Effect of deletions in ICEBs1 on transfer and mobilization. (A) The genetic map of ICEBs1, indicating genes as open arrows and the flanking 60-bp repeats at attL and attR as thin black rectangles. The vertical dotted lines indicate the region of ICEBs1 oriT. (B to E) Thin lines below the map of ICEBs1 indicate the regions of ICEBs1 between attL and attR that are present in the various ΔICEBs1 mutations. Open spaces represent regions that are missing. Mating efficiencies are indicated to the right.
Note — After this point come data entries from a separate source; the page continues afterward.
(** Where the columns sit: inside the frame and apart. *)
Lemma layout :
  iA < length (columns df) ∧ iS < length (columns df) ∧ iF < length (columns df) ∧
  pos df DURATION ≤ length (columns df) ∧
  iS ≠ iF ∧ iA ≠ iS ∧ iA ≠ iF ∧
  pos df DURATION ≠ iA ∧ pos df DURATION ≠ iS ∧ pos df DURATION ≠ iF.
Proof.
  pose proof (col_pos_lt _ _ _ HA). pose proof (col_pos_lt _ _ _ HS).
  pose proof (col_pos_lt _ _ _ HF).
  assert (iS ≠ iF ∧ iA ≠ iS ∧ iA ≠ iF) as (? & ? & ?) by (split_and!; by eapply col_pos_ne).
  unfold pos. destruct (col_pos df DURATION) as [i|] eqn:HD; simpl.
  - pose proof (col_pos_lt _ _ _ HD). split_and!; try done; try lia; by eapply col_pos_ne.
  - split_and!; try done; lia.
Qed.

Lemma col_names_out_columns rs :
  col_names (Frame (out_columns df) rs) =
  match col_pos df DURATION with
  | Some _ => col_names df
  | None => col_names df ++ [DURATION]
  end.
Proof.
  unfold out_columns, col_names. simpl.
  rewrite (pos_Some _ _ _ HS), (pos_Some _ _ _ HF).
  assert ((<[iF := (FINISH, datetime64)]> (<[iS := (START, datetime64)]> (columns df))).*1
          = (columns df).*1) as Hh.
  { rewrite !list_fmap_insert. simpl.
    rewrite (list_insert_id _ iS) by by apply col_pos_Some in HS as [? _].
    apply list_insert_id. by apply col_pos_Some in HF as [? _]. }
  destruct (col_pos df DURATION) as [i|] eqn:HD; simpl.
  - rewrite list_fmap_insert, Hh. simpl. apply list_insert_id.
    by apply col_pos_Some in HD as [? _].
  - by rewrite fmap_app, Hh.
Qed.

(** A column of the file keeps its position in the result. *)
Lemma col_pos_out c i rs :
  col_pos df c = Some i → col_pos (Frame (out_columns df) rs) c = Some i.
Proof.
  intros Hc. unfold col_pos at 1. rewrite col_names_out_columns.
  destruct (col_pos df DURATION); [done|]. unfold col_pos in Hc.
  destruct (list_find (λ n, n = c) (col_names df)) as [[j x]|] eqn:Hf; [|done].
  by erewrite list_find_app_l.
Qed.

Lemma col_pos_out_duration rs :
  col_pos (Frame (out_columns df) rs) DURATION = Some (pos df DURATION).
Proof.
  unfold pos. destruct (col_pos df DURATION) as [i|] eqn:HD; [by apply col_pos_out|].
  unfold col_pos at 1. rewrite col_names_out_columns, HD. unfold col_pos in HD.
  destruct (list_find (λ n, n = DURATION) (col_names df)) eqn:Hf; [done|].
  rewrite list_find_app_r by done. simpl. unfold col_names.
  by rewrite length_fmap.
Qed.

(** The types of the three columns the program writes. *)
Lemma out_columns_lookup :
  out_columns df !! iS = Some (START, datetime64) ∧
  out_columns df !! iF = Some (FINISH, datetime64) ∧
  out_columns df !! pos df DURATION = Some (DURATION, float64).
Proof.
  destruct layout as (_ & ? & ? & ? & ? & _ & _ & _ & ? & ?).
  set (cols := <[iF := (FINISH, datetime64)]> (<[iS := (START, datetime64)]> (columns df))).
  assert (length cols = length (columns df)) as Hlen by (unfold cols; by rewrite !length_insert).
  assert (cols !! iS = Some (START, datetime64) ∧ cols !! iF = Some (FINISH, datetime64))
    as [HcS HcF].
  { unfold cols. split.
    - rewrite list_lookup_insert_ne by done. by apply list_lookup_insert_eq.
    - apply list_lookup_insert_eq. by rewrite length_insert. }
  unfold out_columns, assign_columns. rewrite (pos_Some _ _ _ HS), (pos_Some _ _ _ HF).
  fold cols. unfold pos in *. destruct (col_pos df DURATION) as [i|] eqn:HD; simpl in *.
  - apply col_pos_lt in HD.
    rewrite !list_lookup_insert_ne by done. by rewrite list_lookup_insert_eq by lia.
  - rewrite !lookup_app_l, lookup_app_r, Hlen, Nat.sub_diag by lia. done.
Qed.

Lemma length_out_columns :
  length (out_columns df) =
  if decide (pos df DURATION < length (columns df)) then length (columns df)
  else S (length (columns df)).
Proof.
  unfold out_columns, pos, assign_columns.
  destruct (col_pos df DURATION) as [i|] eqn:HD; simpl.
  - rewrite !length_insert. by rewrite decide_True by by eapply col_pos_lt.
  - rewrite length_app, !length_insert. simpl. rewrite decide_False by lia. lia.
Qed.

End Header.

(** The labels of the result are labels of the file, in the order of the
    file. *)
Lemma result_rows_labels w df : (result_rows w df).*1 `sublist_of` index df.
Proof.
  unfold result_rows, window_rows, prod_rows, dated_rows, index.
  rewrite (fmap_fst_preserved (B:=list cell) (with_duration _ _ _)) by done.
  etrans; [apply fmap_sublist, sublist_filter|].
  etrans; [apply fmap_sublist, sublist_filter|].
  etrans; [apply fmap_sublist, sublist_filter|].
  rewrite (fmap_fst_preserved (B:=list cell) (norm_row _ _)) by done.
  apply fmap_sublist, sublist_filter.
Qed.

(** ** The try block computes [schedule] *)

Section Process.
Context `{W : World}.

Lemma decode_result file_path file_extension :
  result (decode file_path file_extension) = result (read_file file_path file_extension).
Proof. unfold decode. rewrite result_bind. by destruct (result (read_file _ _)). Qed.

Lemma required_positions df :
  missing_columns required_columns df = [] →
  ∃ iA iS iF, col_pos df ACTIVITY_NUMBER = Some iA ∧ col_pos df START = Some iS ∧
              col_pos df FINISH = Some iF.
Proof.
  intros Hm. pose proof (proj1 (missing_columns_nil _ _) Hm) as Hall.
  destruct (proj2 (col_pos_is_Some df ACTIVITY_NUMBER)) as [iA ?]; [apply Hall; repeat constructor|].
  destruct (proj2 (col_pos_is_Some df START)) as [iS ?]; [apply Hall; repeat constructor|].
  destruct (proj2 (col_pos_is_Some df FINISH)) as [iF ?]; [apply Hall; repeat constructor|].
  by exists iA, iS, iF.
Qed.

(** The stages after validation, for a frame that has the columns. *)
Lemma stages_result df start_date_filter end_date_filter :
  wf df → missing_columns required_columns df = [] →
  result (df ← normalize_dates (dropna_all df);
          df ← drop_null_dates df;
          df ← filter_prefix df;
          window ← parse_window start_date_filter end_date_filter;
          df ← filter_range start_date_filter end_date_filter window df;
          compute_duration df) =
  schedule df start_date_filter end_date_filter.
Proof.
  intros Hwf Hm. destruct (required_positions df Hm) as (iA & iS & iF & HA & HS & HF).
  unfold schedule. rewrite Hm.
  run_step (normalize_dates_returns (dropna_all df) iS iF HS HF
              (proj1 (col_pos_is_Some _ _) (ex_intro _ iA HA))).
  fold (normalized df iS iF).
  assert (∀ rs c, col_pos (Frame (columns (normalized df iS iF)) rs) c = col_pos df c)
    as Hpos by (intros; by apply col_pos_normalized).
  unfold result_rows, window_rows, prod_rows.
  rewrite (pos_Some _ _ _ HA), (pos_Some _ _ _ HS), (pos_Some _ _ _ HF).
  rewrite result_bind, (drop_null_dates_result _ iS iF) by by rewrite col_pos_normalized.
  rewrite <-(dated_rows_eq df iS iF HS HF), nonempty_case.
  case_bool_decide as Hd; [done|]. rewrite result_bind.
  destruct (col_dtype_is_Some df _ _ HA) as [dt Hdt].
  assert (col_dtype (Frame (columns (normalized df iS iF)) (dated_rows df))
            ACTIVITY_NUMBER = Some dt) as Hdt'
    by (rewrite <-Hdt; by apply col_dtype_normalized).
  rewrite Hdt. destruct (decide (dt = object)) as [->|Hno].
  2: { rewrite (filter_prefix_untyped _ iA dt), bool_decide_eq_false_2;
         [done|congruence|by rewrite Hpos|done..]. }
  rewrite (filter_prefix_result _ iA), bool_decide_eq_true_2, nonempty_case
    by (done || by rewrite Hpos).
  cbn [rows columns]. case_bool_decide as Hp; [done|].
  rewrite result_bind, parse_window_result.
  destruct (strptime_tokens start_date_filter _) as [?|start_date]; [done|].
  destruct (strptime_tokens end_date_filter _) as [?|end_date]; [done|].
  rewrite result_bind, (filter_range_result _ _ _ _ iS iF), nonempty_case
    by by rewrite Hpos.
  cbn [rows columns fst snd]. case_bool_decide as Hw; [done|].
  rewrite (compute_duration_result _ iS iF) by by rewrite Hpos.
  cbn [rows columns]. rewrite Hpos, pos_normalized by done.
  unfold out_columns.
  rewrite normalized_columns by done.
  by rewrite (pos_Some _ _ _ HS), (pos_Some _ _ _ HF).
Qed.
Donor cells were induced with MMC and mixed with recipient strain CAL264, an ICEBs1⁰ recipient strain that expresses int from the Pspank promoter. Donor strains either contained the indicated ΔICEBs1 allele alone (thrC⁺) or also carried an immobilized ICEBs1 at thrC {thrC325::[ICEBs1(ΔattR::tet)]} that supplied all of the ICEBs1 excision and conjugation functions in trans but is unable to excise due to the deletion of attR. Mating efficiency was calculated as the percentage of transconjugant CFU per donor cell. The mean from at least two independent assays is reported. Mating efficiencies for the Δ(rapI-phrI)342::kan donor strain ranged from 0.81% to 3.7% in six independent assays and gave a mean of 2.0% with a standard deviation of 1.2%. Except for donor strains that gave no detectable transconjugants, mating efficiencies for other donor strains had similar amounts of variability. (E) Thick lines indicate that two derivatives of ΔICEBs1-205::kan carry an ∼0.8-kb oriT fragment from the ydcQ-nicK region (wild-type fragment, solid; mutant fragment, dashed).

FIG. 2.

NicK-dependent nicking of ICEBs1 between the GC-rich inverted repeat in oriT. (A and B) Primer extension products generated using end-labeled CLO76 and B. subtilis genomic DNA are shown along with DNA sequencing reactions (GATC). (A) Lanes 1 to 3, nicK⁺ (JMA168); lane 4, ΔnicK306 (CAL306); lane 5, ΔnicK306 Pxis-nicK (CAL346). Strains contained the IPTG-inducible Pspank(hy)-rapI and were grown without IPTG (lane 2) or with IPTG for 1 h (lanes 1 and 3 to 5). (B) Lanes 1 and 4, control ICEBs1⁺ Pspank(hy)-rapI (JMA168); lanes 2 and 5, ICEBs1⁰ Pspank(hy)-nicK488 (CAL502); lanes 3 and 6, ICEBs1⁰ Pspank(hy)-nicK477 (CAL501). Strains were grown for 1 h with (lanes 1 to 3) or without (lanes 4 to 6) IPTG. (C) Diagram of the double-stranded DNA sequence showing the nicK start codon (ATG in box), inverted repeats (horizontal lines), location of the nic site (vertical arrow), and base pairs conserved in the Tn916 oriT region (uppercase). (D) Alignment of the top strands of the conserved sequence in ICEBs1, Tn916, ICESt1, and ICESt3. A gap in the top two sequences indicates that ICEBs1 and Tn916 have one less base pair than ICESt1 and ICESt3 in the intervening region. Dashes indicate identity with ICEBs1 sequence. The lines and arrow are as in panel C.